Ickes was the youngest dobro player on The Great Dobro Sessions, produced by Jerry Douglas and Tut Taylor, which won the 1994 Grammy for Best Bluegrass Album. He was also on the Alison Krauss and The Cox Family album, I Know Who Holds Tomorrow, which won the 1994 Grammy for Best Southern Gospel.
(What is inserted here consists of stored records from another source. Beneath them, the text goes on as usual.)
(* ===== verification/Pages.v ===== *)
(** The physical pages of the hybrid memory ([sim/system.hh], [sim/system.cc]):
    one [page_info] per frame of PCM and of DRAM, the allocation of frames to
    processes, and the two lists of pages that take no part in the ranking. *)
From S2P Require Import Prelude Linked.

#[local] Open Scope Z_scope.

(** ** Data *)

(** Bit fields of 20, 4, 1 and 1 bits, then 16 and 64 bits. *)
Record page_info := MkPage {
  page_number : Z;
  queue_number : Z;
  flag : bool;
  valid : bool;
  access_counter : Z;
  last_access_time : Z;
  pre : option nat;
  next : option nat
}.
#[export] Instance page_info_settable : Settable page_info := fun p =>
  MkPage (page_number p) (queue_number p) (flag p) (valid p) (access_counter p)
    (last_access_time p) (pre p) (next p).

(** The part of [System] about memory.  A pointer to a [page_info] is its index
    in [pages]: [pcmPagePtr[i]] points to number [i] and [dramPagePtr[i]] to
    number [numPcmPages + i]. *)
Record System := MkSystem {
  pcmLocation : Z;
  dramLocation : Z;
  numPcmPages : Z;
  numDramPages : Z;
  lockedDramNumber : Z;
  lockedPcmNumber : Z;
  acrossTwoCpu : bool;
  both : bool;
  migrating : bool;
  pages : list page_info;
  DRAM_victim_list : option nat;
  DRAM_victim_tail : option nat;
  PCM_unranked_list : option nat;
  PCM_unranked_tail : option nat;
  pcmPages : Z;
  dramPages : Z;
  pcmSize : Z
}.
#[export] Instance System_settable : Settable System := fun s =>
  MkSystem (pcmLocation s) (dramLocation s) (numPcmPages s) (numDramPages s)
    (lockedDramNumber s) (lockedPcmNumber s) (acrossTwoCpu s) (both s) (migrating s) (pages s)
    (DRAM_victim_list s) (DRAM_victim_tail s) (PCM_unranked_list s) (PCM_unranked_tail s)
    (pcmPages s) (dramPages s) (pcmSize s).

Definition PageShift : Z := 12.
(** [PageMask] of 4 KB pages, [mask(12)]. *)
Definition page_offset (addr : Z) : Z := Z.land addr (Z.ones PageShift).

Definition get_page (p : nat) (s : System) : outcome page_info := aget (pages s) p.
Definition upd_page (p : nat) (g : page_info -> page_info) (s : System) : outcome System :=
  x ← get_page p s; Ok (s <| pages ::= insert p (g x) |>).
(** A null pointer is not followed. *)
Definition deref (p : option nat) : outcome nat :=
  match p with Some b => Ok b | None => Err OutOfBounds end.

Definition num_pages (isPcm : bool) (s : System) : Z :=
  if isPcm then numPcmPages s else numDramPages s.
Definition first_page (isPcm : bool) (s : System) : Z := if isPcm then 0 else numPcmPages s.
Definition pagePtr (isPcm : bool) (i : Z) (s : System) : outcome nat :=
  if (0 <=? i) && (i <? num_pages isPcm s) then Ok (Z.to_nat (first_page isPcm s + i))
  else Err OutOfBounds.

(** ** Construction *)

(** The constructor; [u] is what [malloc] finds. *)
Definition System_new (pcmsize dramsize : Z) (u : page_info) : System :=
  let np := i32 (Z.shiftr pcmsize PageShift) in
  let nd := i32 (Z.shiftr dramsize PageShift) in
  MkSystem 0 0 np nd 0 0 false false false (replicate (Z.to_nat np + Z.to_nat nd) u)
    None None None None 0 0 pcmsize.

(** One round of a loop of [init]: the page [i], and [page_info_pre]. *)
Definition init_page (isPcm : bool) (i : nat) (st : System * option nat)
    : outcome (System * option nat) :=
  let '(s, page_info_pre) := st in
  p ← pagePtr isPcm (Z.of_nat i) s;
  s ← upd_page p (fun x => x <| page_number := wrap 20 (first_page isPcm s + Z.of_nat i) |>
                             <| access_counter := 0 |> <| queue_number := 0 |>
                             <| pre := page_info_pre |> <| next := None |>) s;
  s ← match page_info_pre with
      | Some q => upd_page q (fun x => x <| next := Some p |>) s
      | None => Ok s
      end;
  s ← upd_page p (fun x => x <| flag := false |> <| valid := false |>) s;
  Ok (s, Some p).
Definition init_pages (isPcm : bool) (s : System) : outcome (System * nat * nat) :=
  '(s, _) ← for_from 0 (Z.to_nat (num_pages isPcm s)) (init_page isPcm) (s, None);
  h ← pagePtr isPcm 0 s;
  s ← upd_page h (fun x => x <| pre := None |>) s;
  t ← pagePtr isPcm (num_pages isPcm s - 1) s;
  Ok (s, h, t).

Definition init (s : System) : outcome System :=
  '(s, h, t) ← init_pages false s;
  let s := s <| DRAM_victim_list := Some h |> <| DRAM_victim_tail := Some t |> in
  '(s, h, t) ← init_pages true s;
  Ok (s <| PCM_unranked_list := Some h |> <| PCM_unranked_tail := Some t |>).

(** ** Allocation *)

(** [allocTextPhysPages] and [allocPhysPages] search the same way, one the PCM
    from [pcmLocation] on, the other the DRAM from [dramLocation] on. *)
Definition location (isPcm : bool) (s : System) : Z :=
  if isPcm then pcmLocation s else dramLocation s.
Definition set_location (isPcm : bool) (l : Z) (s : System) : System :=
  if isPcm then s <| pcmLocation := l |> else s <| dramLocation := l |>.

Definition page_valid (isPcm : bool) (i : Z) (s : System) : outcome bool :=
  p ← pagePtr isPcm i s; x ← get_page p s; Ok (valid x).

(** The inner loop: are the [k] pages after [loc + i] free; [i] at the end. *)
Fixpoint run_from (isPcm : bool) (k : nat) (i loc : Z) (s : System) : outcome (bool * Z) :=
  match k with
  | O => Ok (true, i)
  | S k =>
      let i := i + 1 in
      v ← page_valid isPcm (u64 (loc + i)) s;
      if v : bool then Ok (false, i) else run_from isPcm k i loc s
  end.

(** [for (j = loc; j <= loc + i; j++) pagePtr[j]->valid = 1]. *)
Definition mark_pages (isPcm : bool) (loc i : Z) (s : System) : outcome System :=
  for_from 0 (Z.to_nat (i + 1)) (fun j s =>
    p ← pagePtr isPcm (loc + Z.of_nat j) s; upd_page p (fun x => x <| valid := true |>) s) s.

(** One round of the outer loop: whether it ends with a [break] because the
    pages are found. *)
Definition try_location (isPcm : bool) (npages : Z) (s : System) : outcome (bool * System) :=
  let loc := location isPcm s in
  v ← page_valid isPcm loc s;
  if negb v then
    '(is_found, i) ← run_from isPcm (Z.to_nat (npages - 1)) 0 loc s;
    if is_found : bool then
      s ← mark_pages isPcm loc i s; Ok (true, set_location isPcm (u64 (loc + (i + 1))) s)
    else Ok (false, set_location isPcm (u64 (loc + (i + 1))) s)
  else Ok (false, set_location isPcm (u64 (loc + 1)) s).

Fixpoint search (fuel : nat) (isPcm : bool) (npages : Z) (is_firstAround : bool) (s : System)
    : outcome (bool * System) :=
  let inside := location isPcm s <? num_pages isPcm s in
  if (inside && is_firstAround) || (negb is_firstAround && inside) then
    match fuel with
    | O => Err Diverge
    | S fuel =>
        '(is_have, s) ← try_location isPcm npages s;
        if is_have : bool then Ok (true, s)
        else if num_pages isPcm s <? u64 (location isPcm s + npages) then
          let s := set_location isPcm 0 s in
          if is_firstAround then search fuel isPcm npages false s else Ok (false, s)
        else search fuel isPcm npages is_firstAround s
    end
  else Ok (false, s).

Definition find_pages (isPcm : bool) (npages : Z) (s : System) : outcome (bool * System) :=
  let fuel := Z.to_nat (2 * num_pages isPcm s + 2) in
  if num_pages isPcm s <? u64 (location isPcm s + npages)
  then search fuel isPcm npages false (set_location isPcm 0 s)
  else search fuel isPcm npages true s.

Definition allocTextPhysPages (npages : Z) (s : System) : outcome (Z * System) :=
  '(is_have, s) ← find_pages true npages s;
  if is_have : bool then
    let s := s <| pcmPages := i32 (pcmPages s + npages) |> in
    Ok (u64 (Z.shiftl (u64 (pcmLocation s - npages)) PageShift), s)
  else Err Fatal.

Definition allocPhysPages (npages : Z) (s : System) : outcome (Z * System) :=
  '(is_have, s) ← find_pages false npages s;
  if is_have : bool then
    let s := s <| dramPages := i32 (dramPages s + npages) |> in
    Ok (u64 (pcmSize s + u64 (Z.shiftl (u64 (dramLocation s - npages)) PageShift)), s)
  else allocTextPhysPages npages s.

Definition clearPhysPages (isPcm : bool) (index : Z) (s : System) : outcome System :=
  assert! isPcm;
  if isPcm then
    p ← pagePtr true index s;
    upd_page p (fun x => x <| valid := false |>) (s <| pcmPages := i32 (pcmPages s - 1) |>)
  else
    p ← pagePtr false index s;
    upd_page p (fun x => x <| valid := false |>) (s <| dramPages := i32 (dramPages s - 1) |>).

Definition setPhysPages (isPcm : bool) (index : Z) (s : System) : outcome System :=
  p ← pagePtr isPcm index s;
  let s := if isPcm then s <| pcmPages := i32 (pcmPages s + 1) |>
           else s <| dramPages := i32 (dramPages s + 1) |> in
  upd_page p (fun x => x <| valid := true |>) s.

Definition freeMemSize (totalSize : Z) (s : System) : Z :=
  u64 (totalSize - u64 (Z.shiftl (pcmLocation s) PageShift) -
       u64 (Z.shiftl (dramLocation s) PageShift)).

(** ** Moving a page within its list *)

(** [if (q) q->next = v], and the same for [pre]. *)
Definition set_next (q v : option nat) (s : System) : outcome System :=
  match q with Some q => upd_page q (fun x => x <| next := v |>) s | None => Ok s end.
Definition set_pre (q v : option nat) (s : System) : outcome System :=
  match q with Some q => upd_page q (fun x => x <| pre := v |>) s | None => Ok s end.

Definition changePcmUnranked (p : nat) (head : bool) (s : System) : outcome System :=
  x ← get_page p s;
  assert! access_counter x =? 0;
  if head then
    if decide (Some p = PCM_unranked_list s) then Ok s
    else
      s ← set_next (pre x) (next x) s;
      s ← match next x with
          | Some q => upd_page q (fun y => y <| pre := pre x |>) s
          | None => Ok (s <| PCM_unranked_tail := pre x |>)
          end;
      Ok (s <| PCM_unranked_list := Some p |>)
  else
    if decide (PCM_unranked_tail s = Some p) then Ok s
    else
      s ← set_pre (next x) (pre x) s;
      s ← match pre x with
          | Some q => upd_page q (fun y => y <| next := next x |>) s
          | None => Ok (s <| PCM_unranked_list := next x |>)
          end;
      Ok (s <| PCM_unranked_tail := Some p |>).

Definition changeDramVictim (p : nat) (head : bool) (s : System) : outcome System :=
  x ← get_page p s;
  if access_counter x =? 0 then
    if head then
      if decide (Some p = DRAM_victim_list s) then Ok s
      else
        s ← set_next (pre x) (next x) s;
        s ← match next x with
            | Some q => upd_page q (fun y => y <| pre := pre x |>) s
            | None => Ok (s <| DRAM_victim_tail := pre x |>)
            end;
        s ← upd_page p (fun y => y <| pre := None |>) s;
        Ok (s <| DRAM_victim_list := Some p |>)
    else
      if decide (DRAM_victim_tail s = Some p) then Ok s
      else
        s ← set_pre (next x) (pre x) s;
        s ← match pre x with
            | Some q => upd_page q (fun y => y <| next := next x |>) s
            | None => Ok (s <| DRAM_victim_list := next x |>)
            end;
        s ← upd_page p (fun y => y <| next := None |>) s;
        Ok (s <| DRAM_victim_tail := Some p |>)
  else Ok s.

(** ** Trying it out *)

Definition blank_page : page_info := MkPage 0 0 false false 0 0 None None.
(** Four pages of PCM, two of DRAM. *)
Definition small_system : outcome System := init (System_new (4 * 4096) (2 * 4096) blank_page).

Example alloc_dram_then_pcm :
  (s ← small_system; '(a, s) ← allocPhysPages 2 s; '(b, s) ← allocPhysPages 3 s; Ok (a, b))
  = Ok (4 * 4096, 0).
Proof. vm_compute. reflexivity. Qed.

(** The run of free pages is followed past the end of the array. *)
Example huge_request : (s ← small_system; allocPhysPages 3 s) = Err OutOfBounds.
Proof. vm_compute. reflexivity. Qed.

(** A page moved to the front no longer leads to the pages before it. *)
Definition walk_pages (s : System) : nat -> option nat -> list nat :=
  fix go fuel p := match fuel, p with
  | S fuel, Some b => b :: go fuel (pages s !! b ≫= next)
  | _, _ => []
  end.
Example change_loses_pages :
  (s ← small_system; s ← changePcmUnranked 2 true s; Ok (walk_pages s 9 (PCM_unranked_list s)))
  = Ok [2; 3]%nat.
Proof. vm_compute. reflexivity. Qed.
(* ===== verification/PageSwapMoves.v ===== *)
(** What the pages hold during a migration and after it: the invariant of the
    runs of [PageSwapRun]. *)
From S2P Require Import Prelude IntMath MemTypes Lines Memory MemLaws Atomic Linked Pages PageTable PageRank.
From S2P Require Import PageSwap PageSwapRun PageSwapLaws.

#[local] Open Scope Z_scope.

(** ** Lists of packets *)

Lemma perm_fmap_cons {A B} (f : A -> B) (p : B) (l : list B) (a : list A) :
  p :: l ≡ₚ f <$> a -> exists i a', a ≡ₚ i :: a' /\ p = f i /\ l ≡ₚ f <$> a'.
Proof.
  intros Hp. assert (Hin : p ∈ f <$> a) by (rewrite <- Hp; left).
  apply list_elem_of_fmap in Hin as (i & -> & (a1 & a2 & ->)%list_elem_of_split).
  exists i, (a1 ++ a2). split; [by rewrite Permutation_middle|]. split; [done|].
  apply (Permutation_cons_inv (a := f i)). rewrite Hp. rewrite !fmap_app. cbn [fmap list_fmap].
  by rewrite Permutation_middle.
Qed.

(** One of two bags has the packet. *)
Lemma perm_app_cons {B} (p : B) l a1 a2 :
  p :: l ≡ₚ a1 ++ a2 ->
  (exists a1', a1 ≡ₚ p :: a1' /\ l ≡ₚ a1' ++ a2) \/ (exists a2', a2 ≡ₚ p :: a2' /\ l ≡ₚ a1 ++ a2').
Proof.
  intros Hp. assert (Hin : p ∈ a1 ++ a2) by (rewrite <- Hp; left).
  apply elem_of_app in Hin as [(b1 & b2 & ->)%list_elem_of_split|(b1 & b2 & ->)%list_elem_of_split];
    [left|right]; exists (b1 ++ b2); (split; [by rewrite Permutation_middle|]);
    apply (Permutation_cons_inv (a := p)); rewrite Hp; solve_Permutation.
Qed.
Lemma flush_ends now c W :
  flushing k0 c W -> willing (length W) (answers c) ->
  exists c', processInvalidWb now c = Ok c' /\ ranked (rk c') /\ migrating (csys c') = false.
Proof.
  intros Hf Hw. unfold processInvalidWb. rewrite (fl_wbs _ _ _ Hf). destruct W as [|p W]; [by apply Hend|].
  destruct (send_all _ _ Hw) as (c' & -> & Hc'). cbn [fst snd].
  apply Hend. rewrite Hc'. destruct Hf. by split.
Qed.

Definition can_end (w : World) : Prop :=
  exists w', runs w [] w' /\ migrating (csys (ctl w')) = false /\ ranked (rk (ctl w')).

Lemma can_end_step w w1 : migrating (csys (ctl w)) = true -> step w [] w1 -> can_end w1 -> can_end w.
Proof. intros Hm Hs (w' & Hr & He). exists w'. split; [|done]. by apply (runs_step w [] w1 [] w'). Qed.
Lemma can_end_now w w1 :
  migrating (csys (ctl w)) = true -> step w [] w1 -> migrating (csys (ctl w1)) = false -> ranked (rk (ctl w1)) -> can_end w.
Proof. intros Hm Hs H1 H2. apply (can_end_step w w1); [done..|]. exists w1. split; [constructor|done]. Qed.

Definition yes (n : nat) : list bool := replicate n true.
Lemma yes_willing n : willing n (yes n).
Proof. split; [unfold yes; by rewrite length_replicate|]. by apply Forall_replicate. Qed.
Lemma score__cases (expected actual : Value) :
  score_ expected actual =
  if truthy expected && truthy actual && deepEqual expected actual
  then 2 else 0.
Proof.
  unfold score_, ok, eq_.
  destruct (truthy expected), (truthy actual); simpl; try reflexivity.
  destruct (deepEqual expected actual); reflexivity.
Qed.

Lemma FilterableRequest_score_count (r : Request) (o : RequestOptions) :
  FilterableRequest_score r o =
  2 * Z.of_nat (List.length (filter (countsInScore r o) matcherKeys)).
Proof.
  unfold FilterableRequest_score, matcherKeys. cbn [fold_left].
  rewrite !score__cases. unfold filter, countsInScore.
  destruct (truthy (getRequest r K_headers) && truthy (getOption o K_headers)
            && deepEqual (getRequest r K_headers) (getOption o K_headers));
  destruct (truthy (getRequest r K_params) && truthy (getOption o K_params)
            && deepEqual (getRequest r K_params) (getOption o K_params));
  destruct (truthy (getRequest r K_body) && truthy (getOption o K_body)
            && deepEqual (getRequest r K_body) (getOption o K_body));
  reflexivity.
Qed.

Lemma matchFor_partial (heap : list Request) (requests : list Ref)
      (uri : string) (o : RequestOptions) :
  matchFor heap requests partial uri (Some o) =
  option_map fst
    (hd_error (sortBy (descendingBy (fun x => FilterableRequest_score (snd x) o))
                      (passing heap requests uri o))).
Proof. reflexivity. Qed.

(** Whatever the mode, the request [matchFor] returns is one of the
    candidates. *)
Lemma matchFor_candidate (heap : list Request) (requests : list Ref)
      (m : MatchMode) (uri : string) (options : option RequestOptions)
      (ref : Ref) :
  matchFor heap requests m uri options = Some ref ->
  exists r, In (ref, r) (candidates heap requests uri).
Proof.
  unfold matchFor. destruct m.
  - destruct (find _ _) as [[i r]|] eqn:E; simpl; [|discriminate].
    intros H; inversion H; subst. exists r.
    apply find_some in E. tauto.
  - set (o := match options with Some o => o | None => noOptions end).
    destruct (hd_error _) as [[i r]|] eqn:E; simpl; [|discriminate].
    intros H; inversion H; subst. exists r.
    apply (sortBy_hd_firstMax (fun x => FilterableRequest_score (snd x) o))
      in E.
    destruct E as (pre & post & Hl & _).
    assert (Hin : In (ref, r)
                     (filter (fun x => FilterableRequest_pass (snd x) o)
                             (candidates heap requests uri)))
      by (rewrite Hl; apply in_elt).
    apply filter_In in Hin. tauto.
Qed.

(** ** The adapter, case by case *)

Lemma nonempty_length {A : Type} (l : list A) :
  (0 <? List.length l)%nat = false <-> l = [].
Proof.
  destruct l; simpl; split; intros H; try reflexivity; discriminate.
Qed.

Lemma adapter_invalid (mock : HttpMock) (config : Config) :
  invalidRequests mock <> [] ->
  adapter mock config =
  (Throws (InvalidRequestsError
             (map (fun r => toJSON (snd r)) (invalidRequests mock))), mock).
Proof.
  intros H. unfold adapter.
  destruct (0 <? List.length (invalidRequests mock))%nat eqn:E; [reflexivity|].
  apply nonempty_length in E. contradiction.
Qed.

Lemma adapter_valid (mock : HttpMock) (config : Config) :
  invalidRequests mock = [] ->
  adapter mock config =
  match registryGet (config_method config) (registry mock) with
  | None => (Throws TypeError, mock)
  | Some requests =>
      match matchFor (heap mock) requests (mode mock) (config_uri config)
                     (Some (config_options config)) with
      | None =>
          (Throws (RequestNotFoundError
                     config (map (fun r => toJSON (snd r)) (registered mock))),
           mock)
      | Some request => settle request config mock
      end
  end.
Proof.
  intros H. unfold adapter. rewrite H. reflexivity.
Qed.

Lemma selects_Some (mock : HttpMock) (config : Config) (ref : Ref) :
  selects mock config = Some ref <->
  invalidRequests mock = []
  /\ exists requests,
       registryGet (config_method config) (registry mock) = Some requests
       /\ matchFor (heap mock) requests (mode mock) (config_uri config)
                   (Some (config_options config)) = Some ref.
Proof.
  unfold selects.
  destruct (0 <? List.length (invalidRequests mock))%nat eqn:E.
  - split; [discriminate|]. intros [H _]. rewrite H in E. discriminate.
  - apply nonempty_length in E. split.
    + intros H. split; [exact E|].
      destruct (registryGet _ _) as [requests|]; [|discriminate].
      exists requests. auto.
    + intros [_ (requests & -> & H)]. exact H.
Qed.
(** * The persist middleware and its thenable adapter

    A shallow embedding of [src/middleware/persist.ts] (the mutator-chain
    variant) and of the [update] helper of the context-store variant.

    JavaScript code with side effects is embedded in a state-and-exception
    monad [Js] over a [world] that holds the closure variables of one
    persisted store ([options], [persistentStorage], [hasHydrated],
    [initialStateFromPersistentStorage], the two emitters), the parent store's
    current state, the backing data of the storage medium, and a trace of the
    observable effects (console output, calls of user callbacks, writes of
    the hydration flag).  The functions a caller supplies (serializer,
    merge, callbacks, listeners, storage methods) return or throw, possibly
    a promise; they do not call back into the store.

    The union [R | Promise<R> | Thenable<R>] of the source is the sum type
    [Returned R], and [hasThen] tells its summands apart.  Of the data that
    flows through a chain, a text is no object and an envelope has the two
    members of its type; a state record, however, may have a member named
    [then], and [hasThen] takes such a record for a thenable: it is handed
    back as it is, and since no field value of a record is a function,
    calling its [then] or [catch] throws a [TypeError].  Native promises are
    opaque handles: a stage handed to a promise is not run by the model,
    which therefore speaks of what happens before a call returns. *)

From Stdlib Require Import ZArith.
From stdpp Require Import base option list gmap strings.

Local Open Scope string_scope.
Local Open Scope list_scope.
Set Warnings "-register-all".

(** ** Data *)

(** Thrown values. *)
Definition error := string.

(** Field values of a state record; the middleware never looks inside them. *)
Inductive value :=
| VNull
| VBool (b : bool)
| VNum (n : Z)
| VStr (s : string)
| VObj (fields : gmap string value).

(** [EState] and [ESelectedState]: plain records. *)
Abbreviation EState := (gmap string value).

(** [{ ...a, ...b }] for two records: keys of [b] overwrite those of [a]. *)
Definition spread (a b : EState) : EState := b ∪ a.

(** What a stage may hand to [merge]: [null], [undefined] or a record. *)
Inductive Persisted :=
| PNull
| PUndefined
| PState (s : EState).

(** Spreading [null] or [undefined] adds no key. *)
Definition fieldsOf (p : Persisted) : EState :=
  match p with
  | PState s => s
  | PNull | PUndefined => ∅
  end.

(** [parentGet()] is [undefined] until the store has a state. *)
Definition fieldsOfState (s : option EState) : EState := default ∅ s.

(** [Serialized<EPersistentStorageValue>]: the stored text. *)
Abbreviation Serialized := string (only parsing).

(** [EPersistentStorageValue]: the envelope; [version] may be missing. *)
Record EPersistentStorageValue := {
  env_state : EState;
  env_version : option Z
}.

(** The result of running JavaScript code: a value or a thrown error. *)
Inductive outcome (A : Type) :=
| Ret (a : A)
| Throw (e : error).
Arguments Ret {A} a.
Arguments Throw {A} e.

(** A native promise, as an opaque handle; [Chained p] is what [p.then(..)]
    or [p.catch(..)] gives back. *)
Inductive promise :=
| HostPromise (id : nat)
| Chained (p : promise).

(** [MaybePromise<T>]. *)
Inductive MaybePromise (T : Type) :=
| Now (r : T)
| Later (p : promise).
Arguments Now {T} r.
Arguments Later {T} p.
He has also collaborated with a wide range of musicians, including Merle Haggard, Earl Scruggs, Tony Rice, Charlie Haden, David Grisman, Alison Krauss, Willie Nelson, David Lee Roth, Dolly Parton, Patty Loveless, Peter Rowan, Niall Toner, Claire Lynch, and Mary Chapin Carpenter and the southern gospel group The Dunaways. His work with Merle Haggard includes Haggard's 2007 release, "The Bluegrass Sessions" (McCoury Music). Other notable collaborations include the CD Earl Scruggs with Family & Friends, The Ultimate Collection: Live at the Ryman (2008, Rounder), nominated for the 2009 Grammy for Best Bluegrass Album; and "Earl Scruggs, Doc Watson, Ricky Skaggs, The Three Pickers" (2003, Rounder DVD & CD), which appeared on the Billboard Bluegrass Chart for 138 weeks. Ickes also played on Mark Twain: Words & Music in 2011, a benefit CD for the Mark Twain Boyhood Home & Museum produced by Carl Jackson. The project featured Clint Eastwood, Jimmy Buffett, Garrison Keillor, Brad Paisley, Sheryl Crow, Vince Gill, Emmylou Harris, and others.

Active in dobro workshops and instruction, Ickes is the founder and producer of Resosummit, a 3-day educational event held in Nashville annually since 2007, with 100 students, 10+ faculty, and key luthiers, with workshops, master classes, and performances. He frequently serves as an instructor at music workshops and camps, including NashCamp, Sore Fingers Week (UK), Rockygrass Academy (CO), Wintergrass Academy (WA), and Jorma Kaukonen's Fur Peace Ranch Guitar Camp (OH).

In 2019, Ickes began offering video instruction on Big Music Tent, an online music lessons platform. He uploads regular videos and interacts with dobro students on his dedicated learning page, "Rob's Reso Room."